§ **ABOUT THIS TASK**
Repeat exactly, and only, the lines below starting at the line that contains "results : list (result CallResult VmError);" and ending at the line that contains "names these contracts", inclusive of both.

§ **SOURCE INFORMATION**
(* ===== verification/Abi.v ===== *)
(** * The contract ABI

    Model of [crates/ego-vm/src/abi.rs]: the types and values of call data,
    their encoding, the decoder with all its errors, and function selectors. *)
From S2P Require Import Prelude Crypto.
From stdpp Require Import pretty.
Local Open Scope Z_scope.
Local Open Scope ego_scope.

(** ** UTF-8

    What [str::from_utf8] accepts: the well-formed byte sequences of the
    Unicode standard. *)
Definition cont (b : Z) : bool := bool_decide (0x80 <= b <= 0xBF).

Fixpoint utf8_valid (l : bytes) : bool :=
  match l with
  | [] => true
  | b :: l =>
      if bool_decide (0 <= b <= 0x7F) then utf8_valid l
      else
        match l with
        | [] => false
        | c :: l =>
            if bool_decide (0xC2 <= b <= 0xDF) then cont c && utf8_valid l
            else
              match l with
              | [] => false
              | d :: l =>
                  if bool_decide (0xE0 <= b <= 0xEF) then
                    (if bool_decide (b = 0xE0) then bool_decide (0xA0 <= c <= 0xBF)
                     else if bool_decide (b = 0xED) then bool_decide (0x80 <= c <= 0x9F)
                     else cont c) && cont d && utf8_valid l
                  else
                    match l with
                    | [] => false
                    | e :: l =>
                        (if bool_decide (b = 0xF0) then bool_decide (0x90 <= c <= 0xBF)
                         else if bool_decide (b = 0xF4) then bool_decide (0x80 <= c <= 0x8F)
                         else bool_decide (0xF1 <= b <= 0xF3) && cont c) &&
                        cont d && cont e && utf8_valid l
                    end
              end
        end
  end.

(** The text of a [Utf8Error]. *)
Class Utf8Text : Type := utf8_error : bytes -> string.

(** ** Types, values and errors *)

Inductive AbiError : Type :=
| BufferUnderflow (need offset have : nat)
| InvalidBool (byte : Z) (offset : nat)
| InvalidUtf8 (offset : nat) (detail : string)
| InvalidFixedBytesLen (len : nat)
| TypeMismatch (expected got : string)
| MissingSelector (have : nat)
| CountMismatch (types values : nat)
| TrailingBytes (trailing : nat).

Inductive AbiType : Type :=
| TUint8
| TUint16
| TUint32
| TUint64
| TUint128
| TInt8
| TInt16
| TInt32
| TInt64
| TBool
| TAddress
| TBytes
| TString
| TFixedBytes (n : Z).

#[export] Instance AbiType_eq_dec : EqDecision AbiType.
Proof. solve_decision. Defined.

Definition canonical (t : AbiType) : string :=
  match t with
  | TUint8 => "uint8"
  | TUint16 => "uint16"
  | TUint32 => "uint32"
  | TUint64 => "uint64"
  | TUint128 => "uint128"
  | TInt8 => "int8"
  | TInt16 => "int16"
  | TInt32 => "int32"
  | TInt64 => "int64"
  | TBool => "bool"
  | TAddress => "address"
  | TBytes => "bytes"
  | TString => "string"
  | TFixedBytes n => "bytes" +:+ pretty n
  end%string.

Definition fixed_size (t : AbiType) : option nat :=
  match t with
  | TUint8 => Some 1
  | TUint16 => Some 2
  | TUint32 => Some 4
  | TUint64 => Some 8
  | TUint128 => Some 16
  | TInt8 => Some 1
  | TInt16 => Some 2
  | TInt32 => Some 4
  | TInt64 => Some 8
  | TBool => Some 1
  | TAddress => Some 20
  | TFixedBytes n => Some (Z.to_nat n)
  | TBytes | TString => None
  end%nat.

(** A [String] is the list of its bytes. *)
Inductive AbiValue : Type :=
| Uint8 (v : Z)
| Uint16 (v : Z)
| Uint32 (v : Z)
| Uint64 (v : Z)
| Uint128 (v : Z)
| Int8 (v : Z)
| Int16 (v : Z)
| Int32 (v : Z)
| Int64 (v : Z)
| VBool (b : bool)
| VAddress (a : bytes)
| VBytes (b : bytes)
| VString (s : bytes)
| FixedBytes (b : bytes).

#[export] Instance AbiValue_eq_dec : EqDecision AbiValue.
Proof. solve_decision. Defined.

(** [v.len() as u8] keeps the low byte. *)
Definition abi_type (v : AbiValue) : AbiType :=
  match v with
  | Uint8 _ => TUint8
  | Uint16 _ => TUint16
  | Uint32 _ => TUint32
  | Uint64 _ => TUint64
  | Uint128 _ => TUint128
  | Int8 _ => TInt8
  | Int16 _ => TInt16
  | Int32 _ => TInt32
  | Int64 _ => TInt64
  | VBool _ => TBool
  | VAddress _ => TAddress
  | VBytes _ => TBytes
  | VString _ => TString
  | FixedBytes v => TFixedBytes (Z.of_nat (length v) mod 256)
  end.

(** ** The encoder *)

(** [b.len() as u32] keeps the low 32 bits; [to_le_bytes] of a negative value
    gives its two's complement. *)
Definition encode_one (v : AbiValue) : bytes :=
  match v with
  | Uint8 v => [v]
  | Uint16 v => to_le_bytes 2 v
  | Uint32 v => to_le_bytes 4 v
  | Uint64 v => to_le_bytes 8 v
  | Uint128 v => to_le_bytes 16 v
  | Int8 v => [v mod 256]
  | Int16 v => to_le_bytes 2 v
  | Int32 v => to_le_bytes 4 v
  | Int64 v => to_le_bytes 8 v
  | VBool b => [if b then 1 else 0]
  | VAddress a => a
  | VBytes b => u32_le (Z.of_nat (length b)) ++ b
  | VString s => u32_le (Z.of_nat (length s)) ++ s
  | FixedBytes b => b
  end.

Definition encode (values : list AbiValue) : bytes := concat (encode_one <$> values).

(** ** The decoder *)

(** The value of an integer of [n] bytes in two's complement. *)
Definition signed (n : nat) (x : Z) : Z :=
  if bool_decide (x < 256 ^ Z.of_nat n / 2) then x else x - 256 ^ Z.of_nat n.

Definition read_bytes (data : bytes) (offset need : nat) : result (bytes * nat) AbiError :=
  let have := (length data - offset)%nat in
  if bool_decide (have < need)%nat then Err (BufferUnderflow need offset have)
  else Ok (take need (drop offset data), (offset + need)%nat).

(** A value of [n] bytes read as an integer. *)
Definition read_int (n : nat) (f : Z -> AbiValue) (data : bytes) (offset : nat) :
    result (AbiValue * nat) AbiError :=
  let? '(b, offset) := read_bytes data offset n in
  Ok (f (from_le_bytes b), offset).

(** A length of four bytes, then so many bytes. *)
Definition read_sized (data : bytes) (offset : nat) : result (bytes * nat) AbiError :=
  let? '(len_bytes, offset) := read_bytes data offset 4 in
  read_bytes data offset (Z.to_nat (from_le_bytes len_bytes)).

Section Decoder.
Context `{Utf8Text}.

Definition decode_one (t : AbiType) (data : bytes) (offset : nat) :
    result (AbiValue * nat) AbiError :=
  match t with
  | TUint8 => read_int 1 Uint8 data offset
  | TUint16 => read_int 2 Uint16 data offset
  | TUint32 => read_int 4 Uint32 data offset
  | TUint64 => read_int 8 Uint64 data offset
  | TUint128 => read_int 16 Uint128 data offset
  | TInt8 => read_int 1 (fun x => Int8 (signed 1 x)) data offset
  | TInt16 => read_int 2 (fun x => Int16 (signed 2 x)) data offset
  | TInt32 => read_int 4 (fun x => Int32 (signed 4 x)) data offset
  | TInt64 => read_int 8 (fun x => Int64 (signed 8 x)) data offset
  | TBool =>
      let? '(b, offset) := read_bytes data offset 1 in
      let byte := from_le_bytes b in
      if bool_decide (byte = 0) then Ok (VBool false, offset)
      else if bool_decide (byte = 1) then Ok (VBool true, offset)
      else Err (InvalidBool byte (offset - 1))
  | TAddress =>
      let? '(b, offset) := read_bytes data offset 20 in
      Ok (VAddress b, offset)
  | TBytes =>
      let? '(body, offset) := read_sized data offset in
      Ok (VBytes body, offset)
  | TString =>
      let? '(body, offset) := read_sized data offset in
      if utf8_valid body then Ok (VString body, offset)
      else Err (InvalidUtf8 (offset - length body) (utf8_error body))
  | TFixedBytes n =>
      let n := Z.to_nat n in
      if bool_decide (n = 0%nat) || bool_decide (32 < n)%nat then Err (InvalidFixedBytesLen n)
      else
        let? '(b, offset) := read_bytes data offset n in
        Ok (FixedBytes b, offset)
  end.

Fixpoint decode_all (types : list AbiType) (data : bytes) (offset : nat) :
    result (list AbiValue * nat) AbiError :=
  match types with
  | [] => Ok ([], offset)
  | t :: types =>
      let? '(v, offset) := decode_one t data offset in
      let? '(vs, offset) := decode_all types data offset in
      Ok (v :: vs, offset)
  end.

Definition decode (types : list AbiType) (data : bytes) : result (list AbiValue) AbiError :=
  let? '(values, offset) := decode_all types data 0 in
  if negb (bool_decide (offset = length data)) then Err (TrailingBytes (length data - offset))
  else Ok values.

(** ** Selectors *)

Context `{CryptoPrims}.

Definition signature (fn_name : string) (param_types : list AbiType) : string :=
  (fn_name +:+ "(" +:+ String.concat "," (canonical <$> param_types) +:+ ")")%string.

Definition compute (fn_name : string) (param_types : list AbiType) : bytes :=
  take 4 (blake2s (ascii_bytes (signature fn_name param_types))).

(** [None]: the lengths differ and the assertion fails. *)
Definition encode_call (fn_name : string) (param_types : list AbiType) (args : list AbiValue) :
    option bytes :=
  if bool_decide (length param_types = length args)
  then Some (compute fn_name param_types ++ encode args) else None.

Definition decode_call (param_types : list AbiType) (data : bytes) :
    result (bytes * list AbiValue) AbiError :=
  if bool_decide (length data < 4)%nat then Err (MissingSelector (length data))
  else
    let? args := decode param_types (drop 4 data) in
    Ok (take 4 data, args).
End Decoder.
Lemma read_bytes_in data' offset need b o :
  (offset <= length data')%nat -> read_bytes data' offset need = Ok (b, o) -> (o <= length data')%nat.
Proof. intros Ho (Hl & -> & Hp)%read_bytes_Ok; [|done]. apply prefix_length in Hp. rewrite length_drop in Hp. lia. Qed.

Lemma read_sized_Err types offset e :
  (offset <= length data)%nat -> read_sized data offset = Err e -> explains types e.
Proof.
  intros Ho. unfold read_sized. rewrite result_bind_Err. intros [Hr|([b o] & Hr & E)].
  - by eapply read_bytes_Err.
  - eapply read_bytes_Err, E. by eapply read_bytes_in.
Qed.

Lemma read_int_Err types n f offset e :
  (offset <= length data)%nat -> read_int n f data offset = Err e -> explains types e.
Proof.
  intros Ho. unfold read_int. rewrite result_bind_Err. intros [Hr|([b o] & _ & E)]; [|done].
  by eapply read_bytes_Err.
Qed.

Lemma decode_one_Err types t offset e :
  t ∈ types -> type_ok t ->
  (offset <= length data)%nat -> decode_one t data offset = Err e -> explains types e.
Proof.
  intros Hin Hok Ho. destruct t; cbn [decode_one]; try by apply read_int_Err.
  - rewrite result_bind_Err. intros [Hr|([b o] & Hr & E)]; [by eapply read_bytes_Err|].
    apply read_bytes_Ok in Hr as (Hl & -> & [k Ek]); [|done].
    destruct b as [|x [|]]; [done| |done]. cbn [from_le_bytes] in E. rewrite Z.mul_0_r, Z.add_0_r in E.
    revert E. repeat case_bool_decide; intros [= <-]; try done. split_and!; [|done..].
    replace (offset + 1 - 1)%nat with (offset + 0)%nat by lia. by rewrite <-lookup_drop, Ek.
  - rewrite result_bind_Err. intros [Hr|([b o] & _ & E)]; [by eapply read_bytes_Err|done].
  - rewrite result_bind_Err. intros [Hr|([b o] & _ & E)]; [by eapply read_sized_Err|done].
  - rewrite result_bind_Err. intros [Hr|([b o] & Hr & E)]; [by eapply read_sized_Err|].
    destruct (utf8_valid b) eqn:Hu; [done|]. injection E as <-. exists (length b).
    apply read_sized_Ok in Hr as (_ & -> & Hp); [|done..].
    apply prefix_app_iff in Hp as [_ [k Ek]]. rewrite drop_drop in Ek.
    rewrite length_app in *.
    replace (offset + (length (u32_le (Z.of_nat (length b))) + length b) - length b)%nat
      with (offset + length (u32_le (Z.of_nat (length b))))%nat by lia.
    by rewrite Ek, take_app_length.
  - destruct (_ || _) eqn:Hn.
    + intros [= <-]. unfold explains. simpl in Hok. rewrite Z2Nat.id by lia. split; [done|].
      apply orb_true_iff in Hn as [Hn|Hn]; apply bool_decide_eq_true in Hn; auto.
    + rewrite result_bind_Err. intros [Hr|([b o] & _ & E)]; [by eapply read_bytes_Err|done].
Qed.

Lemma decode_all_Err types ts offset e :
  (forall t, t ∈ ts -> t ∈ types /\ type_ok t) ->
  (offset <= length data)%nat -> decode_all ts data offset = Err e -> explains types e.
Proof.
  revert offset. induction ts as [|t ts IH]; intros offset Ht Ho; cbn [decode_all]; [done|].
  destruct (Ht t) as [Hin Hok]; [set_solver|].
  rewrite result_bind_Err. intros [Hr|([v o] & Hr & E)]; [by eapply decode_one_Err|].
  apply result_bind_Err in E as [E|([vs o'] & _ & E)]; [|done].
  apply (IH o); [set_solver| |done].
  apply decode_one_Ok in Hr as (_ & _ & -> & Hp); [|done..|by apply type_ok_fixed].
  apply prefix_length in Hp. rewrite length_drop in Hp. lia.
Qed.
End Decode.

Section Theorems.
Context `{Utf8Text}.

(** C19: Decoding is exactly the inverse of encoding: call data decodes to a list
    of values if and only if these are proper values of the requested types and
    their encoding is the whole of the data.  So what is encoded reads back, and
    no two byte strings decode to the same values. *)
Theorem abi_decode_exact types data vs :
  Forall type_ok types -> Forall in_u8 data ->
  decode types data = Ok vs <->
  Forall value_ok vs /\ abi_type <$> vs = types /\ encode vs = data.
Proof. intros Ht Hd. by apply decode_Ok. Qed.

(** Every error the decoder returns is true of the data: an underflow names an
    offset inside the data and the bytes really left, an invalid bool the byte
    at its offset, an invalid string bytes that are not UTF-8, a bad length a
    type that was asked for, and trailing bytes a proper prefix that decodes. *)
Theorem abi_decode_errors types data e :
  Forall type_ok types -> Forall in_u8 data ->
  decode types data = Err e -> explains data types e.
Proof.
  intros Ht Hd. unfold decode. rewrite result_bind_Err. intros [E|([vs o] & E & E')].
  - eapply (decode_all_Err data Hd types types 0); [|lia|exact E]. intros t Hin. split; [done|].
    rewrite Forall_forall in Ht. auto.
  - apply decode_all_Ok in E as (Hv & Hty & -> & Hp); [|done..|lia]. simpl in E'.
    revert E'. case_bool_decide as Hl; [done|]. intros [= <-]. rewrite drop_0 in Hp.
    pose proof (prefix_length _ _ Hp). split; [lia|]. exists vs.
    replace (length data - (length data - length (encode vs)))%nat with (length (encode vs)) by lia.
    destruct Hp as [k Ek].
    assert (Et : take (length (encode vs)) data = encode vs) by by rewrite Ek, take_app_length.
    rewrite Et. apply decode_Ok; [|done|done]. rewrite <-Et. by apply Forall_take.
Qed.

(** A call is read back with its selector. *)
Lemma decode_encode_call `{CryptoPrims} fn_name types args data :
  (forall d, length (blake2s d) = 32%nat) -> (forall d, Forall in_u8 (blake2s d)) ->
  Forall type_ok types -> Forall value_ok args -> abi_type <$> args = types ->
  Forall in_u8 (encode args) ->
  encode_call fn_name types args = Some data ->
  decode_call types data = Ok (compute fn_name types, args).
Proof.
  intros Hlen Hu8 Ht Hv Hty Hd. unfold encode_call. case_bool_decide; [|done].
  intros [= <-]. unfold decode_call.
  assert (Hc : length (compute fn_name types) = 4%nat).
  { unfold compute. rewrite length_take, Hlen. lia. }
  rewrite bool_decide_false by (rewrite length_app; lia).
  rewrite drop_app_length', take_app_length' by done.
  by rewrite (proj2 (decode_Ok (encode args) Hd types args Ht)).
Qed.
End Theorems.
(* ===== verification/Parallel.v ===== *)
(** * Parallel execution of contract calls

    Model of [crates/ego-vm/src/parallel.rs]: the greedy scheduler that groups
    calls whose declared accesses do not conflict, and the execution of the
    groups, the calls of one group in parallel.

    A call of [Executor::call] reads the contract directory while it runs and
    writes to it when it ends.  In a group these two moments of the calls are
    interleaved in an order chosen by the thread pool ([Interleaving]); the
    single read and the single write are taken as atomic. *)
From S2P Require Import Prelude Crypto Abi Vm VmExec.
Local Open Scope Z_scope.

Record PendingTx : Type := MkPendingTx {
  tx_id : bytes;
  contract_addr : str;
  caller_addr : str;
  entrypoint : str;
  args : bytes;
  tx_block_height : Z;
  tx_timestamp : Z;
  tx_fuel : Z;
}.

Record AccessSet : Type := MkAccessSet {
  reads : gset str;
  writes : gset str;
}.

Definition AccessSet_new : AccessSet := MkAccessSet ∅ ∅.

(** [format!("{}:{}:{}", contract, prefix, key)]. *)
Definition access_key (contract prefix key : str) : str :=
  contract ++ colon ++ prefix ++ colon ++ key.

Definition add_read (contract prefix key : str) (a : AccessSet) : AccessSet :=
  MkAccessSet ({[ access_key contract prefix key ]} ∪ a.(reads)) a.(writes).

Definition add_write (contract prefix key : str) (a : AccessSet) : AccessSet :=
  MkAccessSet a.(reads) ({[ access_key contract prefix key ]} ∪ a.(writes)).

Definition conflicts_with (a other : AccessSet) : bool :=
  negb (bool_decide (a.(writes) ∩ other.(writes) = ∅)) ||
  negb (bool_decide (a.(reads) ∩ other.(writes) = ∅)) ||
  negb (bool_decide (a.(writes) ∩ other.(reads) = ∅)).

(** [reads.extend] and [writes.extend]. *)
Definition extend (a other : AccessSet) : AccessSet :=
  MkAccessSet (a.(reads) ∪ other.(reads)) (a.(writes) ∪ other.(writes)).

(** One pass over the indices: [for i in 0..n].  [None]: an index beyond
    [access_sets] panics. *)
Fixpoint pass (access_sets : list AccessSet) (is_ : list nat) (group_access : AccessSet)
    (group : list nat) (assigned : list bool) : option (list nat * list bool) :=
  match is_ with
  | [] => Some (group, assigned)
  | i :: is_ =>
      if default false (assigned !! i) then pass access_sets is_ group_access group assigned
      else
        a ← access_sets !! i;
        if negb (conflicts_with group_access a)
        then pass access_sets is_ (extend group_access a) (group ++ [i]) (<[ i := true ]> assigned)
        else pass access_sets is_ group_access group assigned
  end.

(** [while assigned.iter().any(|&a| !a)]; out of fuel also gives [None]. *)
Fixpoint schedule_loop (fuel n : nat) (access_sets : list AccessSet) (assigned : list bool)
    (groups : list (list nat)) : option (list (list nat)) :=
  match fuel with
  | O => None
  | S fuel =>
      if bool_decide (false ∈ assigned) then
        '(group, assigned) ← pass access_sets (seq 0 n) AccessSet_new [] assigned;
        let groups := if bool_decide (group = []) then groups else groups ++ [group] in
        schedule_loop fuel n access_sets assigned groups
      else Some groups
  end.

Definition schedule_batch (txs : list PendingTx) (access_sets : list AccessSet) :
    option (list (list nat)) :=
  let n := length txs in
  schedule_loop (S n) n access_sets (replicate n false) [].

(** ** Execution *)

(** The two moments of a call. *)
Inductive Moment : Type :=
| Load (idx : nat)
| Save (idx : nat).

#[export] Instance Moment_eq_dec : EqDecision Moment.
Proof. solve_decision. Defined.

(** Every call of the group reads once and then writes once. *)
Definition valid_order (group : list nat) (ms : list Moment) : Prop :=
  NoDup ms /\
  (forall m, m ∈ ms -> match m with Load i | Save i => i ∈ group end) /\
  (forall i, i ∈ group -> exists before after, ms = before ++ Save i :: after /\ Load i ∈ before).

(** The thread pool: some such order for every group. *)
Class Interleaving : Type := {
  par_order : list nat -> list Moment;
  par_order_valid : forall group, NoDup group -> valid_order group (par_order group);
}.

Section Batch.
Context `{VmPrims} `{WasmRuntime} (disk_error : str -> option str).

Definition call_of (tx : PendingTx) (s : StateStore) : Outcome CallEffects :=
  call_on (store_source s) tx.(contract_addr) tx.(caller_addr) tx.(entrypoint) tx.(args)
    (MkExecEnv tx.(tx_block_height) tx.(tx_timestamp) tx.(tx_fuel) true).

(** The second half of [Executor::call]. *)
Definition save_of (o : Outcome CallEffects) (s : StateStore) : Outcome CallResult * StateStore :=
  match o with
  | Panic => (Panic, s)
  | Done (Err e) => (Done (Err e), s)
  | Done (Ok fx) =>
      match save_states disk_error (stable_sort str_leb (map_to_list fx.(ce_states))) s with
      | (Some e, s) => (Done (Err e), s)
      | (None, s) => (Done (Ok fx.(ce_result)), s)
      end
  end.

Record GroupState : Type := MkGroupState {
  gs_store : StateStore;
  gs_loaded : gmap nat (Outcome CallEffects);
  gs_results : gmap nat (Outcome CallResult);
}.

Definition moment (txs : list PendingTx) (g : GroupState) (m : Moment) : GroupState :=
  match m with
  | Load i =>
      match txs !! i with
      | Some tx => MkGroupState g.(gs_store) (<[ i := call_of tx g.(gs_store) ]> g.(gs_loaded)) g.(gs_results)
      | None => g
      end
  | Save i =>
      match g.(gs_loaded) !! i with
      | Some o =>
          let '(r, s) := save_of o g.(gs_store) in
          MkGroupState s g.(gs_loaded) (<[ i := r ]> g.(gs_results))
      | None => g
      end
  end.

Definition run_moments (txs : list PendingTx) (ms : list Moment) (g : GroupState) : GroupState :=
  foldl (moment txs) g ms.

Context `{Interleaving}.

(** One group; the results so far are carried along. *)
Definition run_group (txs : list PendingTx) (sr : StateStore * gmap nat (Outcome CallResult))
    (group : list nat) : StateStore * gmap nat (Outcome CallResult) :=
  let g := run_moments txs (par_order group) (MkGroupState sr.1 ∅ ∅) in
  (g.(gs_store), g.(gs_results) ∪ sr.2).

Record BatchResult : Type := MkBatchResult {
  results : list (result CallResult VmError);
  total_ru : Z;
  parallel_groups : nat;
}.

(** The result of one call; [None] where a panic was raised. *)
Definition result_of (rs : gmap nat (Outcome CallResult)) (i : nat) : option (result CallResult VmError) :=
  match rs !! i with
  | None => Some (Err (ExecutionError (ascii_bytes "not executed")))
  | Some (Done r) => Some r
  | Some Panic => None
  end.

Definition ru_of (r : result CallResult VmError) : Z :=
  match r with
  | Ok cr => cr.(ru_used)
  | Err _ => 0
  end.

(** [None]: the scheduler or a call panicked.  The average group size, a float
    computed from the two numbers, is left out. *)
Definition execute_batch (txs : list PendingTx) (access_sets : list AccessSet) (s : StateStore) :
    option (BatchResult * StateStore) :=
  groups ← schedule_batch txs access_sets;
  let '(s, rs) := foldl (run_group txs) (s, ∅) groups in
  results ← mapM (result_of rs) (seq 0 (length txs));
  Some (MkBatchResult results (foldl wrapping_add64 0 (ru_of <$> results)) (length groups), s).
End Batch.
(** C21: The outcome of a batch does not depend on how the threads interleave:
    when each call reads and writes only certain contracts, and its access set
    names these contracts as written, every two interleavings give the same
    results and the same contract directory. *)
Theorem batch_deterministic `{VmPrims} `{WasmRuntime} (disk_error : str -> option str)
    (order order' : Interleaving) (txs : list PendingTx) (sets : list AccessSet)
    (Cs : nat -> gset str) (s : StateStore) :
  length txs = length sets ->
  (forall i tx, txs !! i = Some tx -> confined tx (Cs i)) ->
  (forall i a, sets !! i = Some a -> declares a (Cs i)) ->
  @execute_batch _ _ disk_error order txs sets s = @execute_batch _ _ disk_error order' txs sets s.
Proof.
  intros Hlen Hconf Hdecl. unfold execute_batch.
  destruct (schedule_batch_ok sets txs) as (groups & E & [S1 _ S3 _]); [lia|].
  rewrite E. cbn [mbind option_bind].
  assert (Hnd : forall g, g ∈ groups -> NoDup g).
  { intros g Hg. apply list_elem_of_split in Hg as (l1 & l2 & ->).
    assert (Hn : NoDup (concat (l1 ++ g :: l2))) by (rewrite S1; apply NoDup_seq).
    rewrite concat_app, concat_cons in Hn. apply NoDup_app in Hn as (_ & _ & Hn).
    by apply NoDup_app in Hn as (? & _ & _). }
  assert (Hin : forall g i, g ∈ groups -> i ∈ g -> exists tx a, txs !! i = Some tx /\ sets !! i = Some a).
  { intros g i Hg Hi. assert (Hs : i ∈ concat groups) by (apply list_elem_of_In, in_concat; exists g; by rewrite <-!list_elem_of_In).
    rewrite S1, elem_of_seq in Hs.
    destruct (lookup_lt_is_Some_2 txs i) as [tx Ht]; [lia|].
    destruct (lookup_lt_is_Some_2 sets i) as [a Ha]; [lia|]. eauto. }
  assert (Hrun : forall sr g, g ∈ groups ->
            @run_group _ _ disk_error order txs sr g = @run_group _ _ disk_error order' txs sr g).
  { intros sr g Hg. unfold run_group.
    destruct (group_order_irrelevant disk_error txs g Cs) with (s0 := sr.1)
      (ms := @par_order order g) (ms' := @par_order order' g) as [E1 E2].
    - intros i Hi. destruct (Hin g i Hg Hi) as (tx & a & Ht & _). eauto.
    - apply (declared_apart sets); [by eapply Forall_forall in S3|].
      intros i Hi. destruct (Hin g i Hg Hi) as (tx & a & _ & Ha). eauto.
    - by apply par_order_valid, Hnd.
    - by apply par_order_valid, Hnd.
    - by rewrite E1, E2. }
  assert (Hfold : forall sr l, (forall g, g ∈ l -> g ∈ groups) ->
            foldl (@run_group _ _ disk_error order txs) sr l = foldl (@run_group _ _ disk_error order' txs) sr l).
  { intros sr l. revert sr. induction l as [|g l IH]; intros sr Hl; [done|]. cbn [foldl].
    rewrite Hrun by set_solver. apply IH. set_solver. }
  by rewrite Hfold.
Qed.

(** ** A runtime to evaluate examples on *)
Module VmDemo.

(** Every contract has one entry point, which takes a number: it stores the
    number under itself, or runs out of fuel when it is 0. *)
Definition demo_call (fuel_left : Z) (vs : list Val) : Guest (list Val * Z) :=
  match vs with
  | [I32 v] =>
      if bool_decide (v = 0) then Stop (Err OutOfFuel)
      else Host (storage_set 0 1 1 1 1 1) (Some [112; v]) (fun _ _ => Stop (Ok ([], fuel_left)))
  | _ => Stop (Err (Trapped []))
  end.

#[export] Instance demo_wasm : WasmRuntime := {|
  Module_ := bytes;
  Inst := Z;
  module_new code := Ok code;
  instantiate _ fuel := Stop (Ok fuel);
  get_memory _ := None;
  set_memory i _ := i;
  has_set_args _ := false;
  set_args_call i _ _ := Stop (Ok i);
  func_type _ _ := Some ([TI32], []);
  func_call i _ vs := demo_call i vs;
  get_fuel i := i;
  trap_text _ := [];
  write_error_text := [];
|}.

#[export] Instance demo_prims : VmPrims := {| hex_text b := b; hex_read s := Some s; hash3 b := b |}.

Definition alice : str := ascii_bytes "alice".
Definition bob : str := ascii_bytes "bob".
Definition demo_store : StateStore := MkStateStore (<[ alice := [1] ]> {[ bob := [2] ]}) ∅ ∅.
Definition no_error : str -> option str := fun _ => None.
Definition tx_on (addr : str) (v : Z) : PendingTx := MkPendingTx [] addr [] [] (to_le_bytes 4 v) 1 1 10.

§ **TASK ANSWER**
  results : list (result CallResult VmError);
  total_ru : Z;
  parallel_groups : nat;
}.

(** The result of one call; [None] where a panic was raised. *)
Definition result_of (rs : gmap nat (Outcome CallResult)) (i : nat) : option (result CallResult VmError) :=
  match rs !! i with
  | None => Some (Err (ExecutionError (ascii_bytes "not executed")))
  | Some (Done r) => Some r
  | Some Panic => None
  end.

Definition ru_of (r : result CallResult VmError) : Z :=
  match r with
  | Ok cr => cr.(ru_used)
  | Err _ => 0
  end.

(** [None]: the scheduler or a call panicked.  The average group size, a float
    computed from the two numbers, is left out. *)
Definition execute_batch (txs : list PendingTx) (access_sets : list AccessSet) (s : StateStore) :
    option (BatchResult * StateStore) :=
  groups ← schedule_batch txs access_sets;
  let '(s, rs) := foldl (run_group txs) (s, ∅) groups in
  results ← mapM (result_of rs) (seq 0 (length txs));
  Some (MkBatchResult results (foldl wrapping_add64 0 (ru_of <$> results)) (length groups), s).
End Batch.
(** C21: The outcome of a batch does not depend on how the threads interleave:
    when each call reads and writes only certain contracts, and its access set
    names these contracts as written, every two interleavings give the same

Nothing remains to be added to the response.